Tuesday, May 3, 2011
14 commentsIn the exquisite timing of spring, morels come up just as the asparagus is ready for cutting--the last week of April.
This patch has been growing for 19 years and we have more than a dozen big feeds off it each spring. It gives and gives and demands little but good mulching.
Last summer I used endless stacks of newspapers, topped and layered with fresh grass clippings. The clippings, raked off the lawn, held the newspapers from blowing away and disguised them from view. Quite a lovely system! It all melted into the soil, and the spears were a snap to find this spring.
Of course the chirren aren't the only people who love hunting morels. Chet Baker comes along. He likes to look for turkles in the morel patches, and we have found three this spring.
Here's the turkle Chet found in our sideyard. We'd never had morels come up there before. What a thrill to find 15 of them raising proud heads in a neglected corner of the yard! and the requisite Guardian Box Turtle to go along with them.

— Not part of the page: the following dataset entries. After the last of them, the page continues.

(* ===== verification/CJsonRender.v ===== *)
(** * CJsonRender: the text of an item, and the printer of CJsonPrint against it

    [render] is the text of an item as a function.  The printer refines it: what it leaves
    in the buffer is that text, and it fails only for an item without text, for want of
    room, or of memory. *)

From Stdlib Require Import Floats.SpecFloat.
From S2P Require Import Prelude CDouble CJson CJsonPrint.
#[local] Open Scope Z_scope.

(** ** Specification *)
Definition escape_text (c : Z) : list Z :=
  if (c =? 34) || (c =? 92) then [92; c]
  else if c =? 8 then [92; 98]
  else if c =? 12 then [92; 102]
  else if c =? 10 then [92; 110]
  else if c =? 13 then [92; 114]
  else if c =? 9 then [92; 116]
  else if c <? 32 then [92; 117; 48; 48; hex_char (c / 16); hex_char (c mod 16)]
  else [c].

Definition render_string (s : option (list Z)) : list Z :=
  [34] ++ flat_map escape_text (default [] s) ++ [34].

Section render.
Context `{CJsonH} (fmt : bool).

(** A list rendered by [f], [sep] behind every element but the last. *)
Definition render_list (f : cJSON → option (list Z)) (sep : bool → list Z) :=
  fix render_list (l : list cJSON) : option (list Z) :=
    match l with
    | [] => Some []
    | x :: l => t ← f x; ts ← render_list l; Some (t ++ sep (if l is [] then true else false) ++ ts)
    end.

Definition array_sep (is_last : bool) : list Z :=
  if is_last then [] else [44] ++ (if fmt then [32] else []).
Definition member_sep (is_last : bool) : list Z :=
  (if is_last then [] else [44]) ++ (if fmt then [10] else []).

Fixpoint render (depth : Z) (item : cJSON) : option (list Z) :=
  let kind := Z.land (type_ item) 0xFF in
  if kind =? cJSON_NULL then Some lit_null
  else if kind =? cJSON_False then Some lit_false
  else if kind =? cJSON_True then Some lit_true
  else if kind =? cJSON_Number then Some (number_text (valuedouble item))
  else if kind =? cJSON_Raw then valuestring item
  else if kind =? cJSON_String then Some (render_string (valuestring item))
  else if kind =? cJSON_Array then
    ts ← render_list (render (depth + 1)) array_sep (child item);
    Some ([91] ++ ts ++ [93])
  else if kind =? cJSON_Object then
    ts ← render_list (λ x,
           t ← render (depth + 1) x;
           Some ((if fmt then tabs (depth + 1) else []) ++ render_string (string_ x) ++
                 [58] ++ (if fmt then [9] else []) ++ t)) member_sep (child item);
    Some ([123] ++ (if fmt then [10] else []) ++ ts ++ (if fmt then tabs depth else []) ++ [125])
  else None.
End render.

(** ** Well-formed items: strings without NUL, numbers that are doubles *)
Definition cstring (s : list Z) : Prop := Forall (λ c, 0 < c < 256) s.
Definition opt_cstring (s : option (list Z)) : Prop := if s is Some s then cstring s else True.

Inductive wf_item : cJSON → Prop :=
  Wf_item t vs n d s ch : opt_cstring vs → valid_binary PREC EMAX d = true → opt_cstring s →
    Forall wf_item ch → wf_item (Item t vs n d s ch).

(** Items are trees: induction with the hypothesis for every child. *)
Lemma cJSON_tree_ind (P : cJSON → Prop) :
  (∀ t vs n d s ch, Forall P ch → P (Item t vs n d s ch)) → ∀ i, P i.
Proof.
  intros IH. fix go 1. intros [t vs n d s ch]. apply IH.
  induction ch as [|x ch IHch]; constructor; [apply go|exact IHch].
Qed.

Lemma Forall_wf (P : cJSON → Prop) ch : Forall (λ y, wf_item y → P y) ch → Forall wf_item ch →
  Forall (λ y, wf_item y ∧ P y) ch.
Proof. intros HP. induction HP as [|y l Hy _ IH]; intros Hwf; inversion Hwf; subst; constructor; auto. Qed.

(** ** Characters of the specification *)
Lemma escape_text_chars c : 0 < c < 256 → Forall (λ c, 0 < c) (escape_text c).
Proof.
  intros Hc. unfold escape_text. pose proof (Z.div_lt_upper_bound c 16 16). pose proof (Z.div_pos c 16).
  pose proof (Z.mod_pos_bound c 16). repeat case_match; repeat (constructor; [first [lia|unfold hex_char; case_match; lia]|]); done.
Qed.

Lemma length_escaped c : length (escape_text c) = Z.to_nat (1 + escapes c).
Proof. unfold escape_text, escapes. bool_case; by subst; try lia. Qed.

(** What [escaped] writes is the specification's text, and perhaps a NUL behind it. *)
Lemma escaped_text c : ∃ z, escaped c = (escape_text c ++ z, Z.of_nat (length (escape_text c))) ∧
  (length z ≤ 1)%nat.
Proof.
  unfold escaped, escape_text. destruct (Z.ltb_spec 31 c); bool_case; subst; try lia; cbn [orb andb negb];
    first [by exists []; split; [|simpl; lia]|by exists [0]; split; [|simpl; lia]].
Qed.

Lemma length_flat_escape s : Z.of_nat (length (flat_map escape_text s)) = Z.of_nat (length s) + escape_characters s.
Proof.
  induction s as [|c s IH]; [done|]. cbn [flat_map length escape_characters foldr].
  rewrite length_app, Nat2Z.inj_add, IH, length_escaped. unfold escape_characters.
  assert (0 ≤ escapes c) by (unfold escapes; repeat case_match; lia). lia.
Qed.

Lemma escapes_nonneg c : 0 ≤ escapes c.
Proof. unfold escapes. repeat case_match; lia. Qed.

Lemma no_escapes s : escape_characters s = 0 → flat_map escape_text s = s.
Proof.
  induction s as [|c s IH]; [done|]. cbn [escape_characters foldr flat_map]. change (foldr _ _ s) with (escape_characters s).
  intros E. pose proof (escapes_nonneg c) as Hc.
  assert (0 ≤ escape_characters s) as Hs.
  { clear. induction s as [|x s IH]; [done|]. cbn [escape_characters foldr]. change (foldr _ _ s) with (escape_characters s).
    pose proof (escapes_nonneg x). lia. }
  rewrite IH by lia. assert (escapes c = 0) as Ec by lia. clear -Ec. unfold escape_text. unfold escapes in Ec.
  revert Ec. bool_case; by cbn [orb].
Qed.

(** ** Outcomes of a printer

    [good p b]: the buffer is the block [b] and has room to go on.  [avail p] is the room a
    print can reach. *)
Section refine.
Context `{CJsonH} (alloc : nat → Z → bool) (junk : Z) (has_realloc : bool).
Implicit Types (p : printbuffer).

Definition good p (b : list Z) : Prop :=
  pbuf p = Some b ∧ plength p = Z.of_nat (length b) ∧ plength p ≤ INT_MAX ∧ 0 ≤ poffset p ≤ plength p ∧
  (poffset p < plength p ∨ noalloc p = true ∨ (has_realloc = true ∧ plength p = 0)).

Definition avail p : Z := if noalloc p then plength p else INT_MAX.

(** Without an allocation that fails, more room was needed than there can be. *)
Definition fails p (need : Z) : Prop := (noalloc p = true ∨ ∀ k n, alloc k n = true) → avail p < need.

Definition same p p' : Prop :=
  noalloc p' = noalloc p ∧ format p' = format p ∧ (noalloc p = true → plength p' = plength p).

(** Text appended, and for the [last] function of a value: terminated, the offset anywhere in it. *)
Definition wrote (last : bool) p (b : list Z) p' (b' : list Z) (t : list Z) : Prop :=
  let e := poffset p + Z.of_nat (length t) in
  if last then
    poffset p ≤ poffset p' ≤ e ∧ e + 2 ≤ plength p' ∧
    take (Z.to_nat (e + 1)) b' = take (Z.to_nat (poffset p)) b ++ t ++ [0]
  else poffset p' = e ∧ take (Z.to_nat e) b' = take (Z.to_nat (poffset p)) b ++ t.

Of course Chet is always on the lookout for squirtles and chiptymunks, too. If there is a log, Chet Baker is on it, scanning the woods.
Bill spotted this gorgeous old gent just crossing a rotted log in a big patch of morels.
This is not a coinkydink.
Here is a photo of turtle depredation on a half-free morel. Chunks are bitten out of cap and stem. We are never annoyed at this, nor have we ever considered taking action. In fact, when we find turkles in our patches, we leave a morel in front of them as a gift to eat after we've gone.
How wonderful it is to have both in our woods, and both at the same time.
We only rarely pick turtles up when we find them. We watch them through binoculars and let them think we never saw them, then walk on. We treat them like Hollywood movie stars, play it cool; we don't run right up to them and gawk or ask them questions. Unless one seems to have a problem, and then it gets a full exam.
Aftermath of a fine afternoon, prelude to a feast!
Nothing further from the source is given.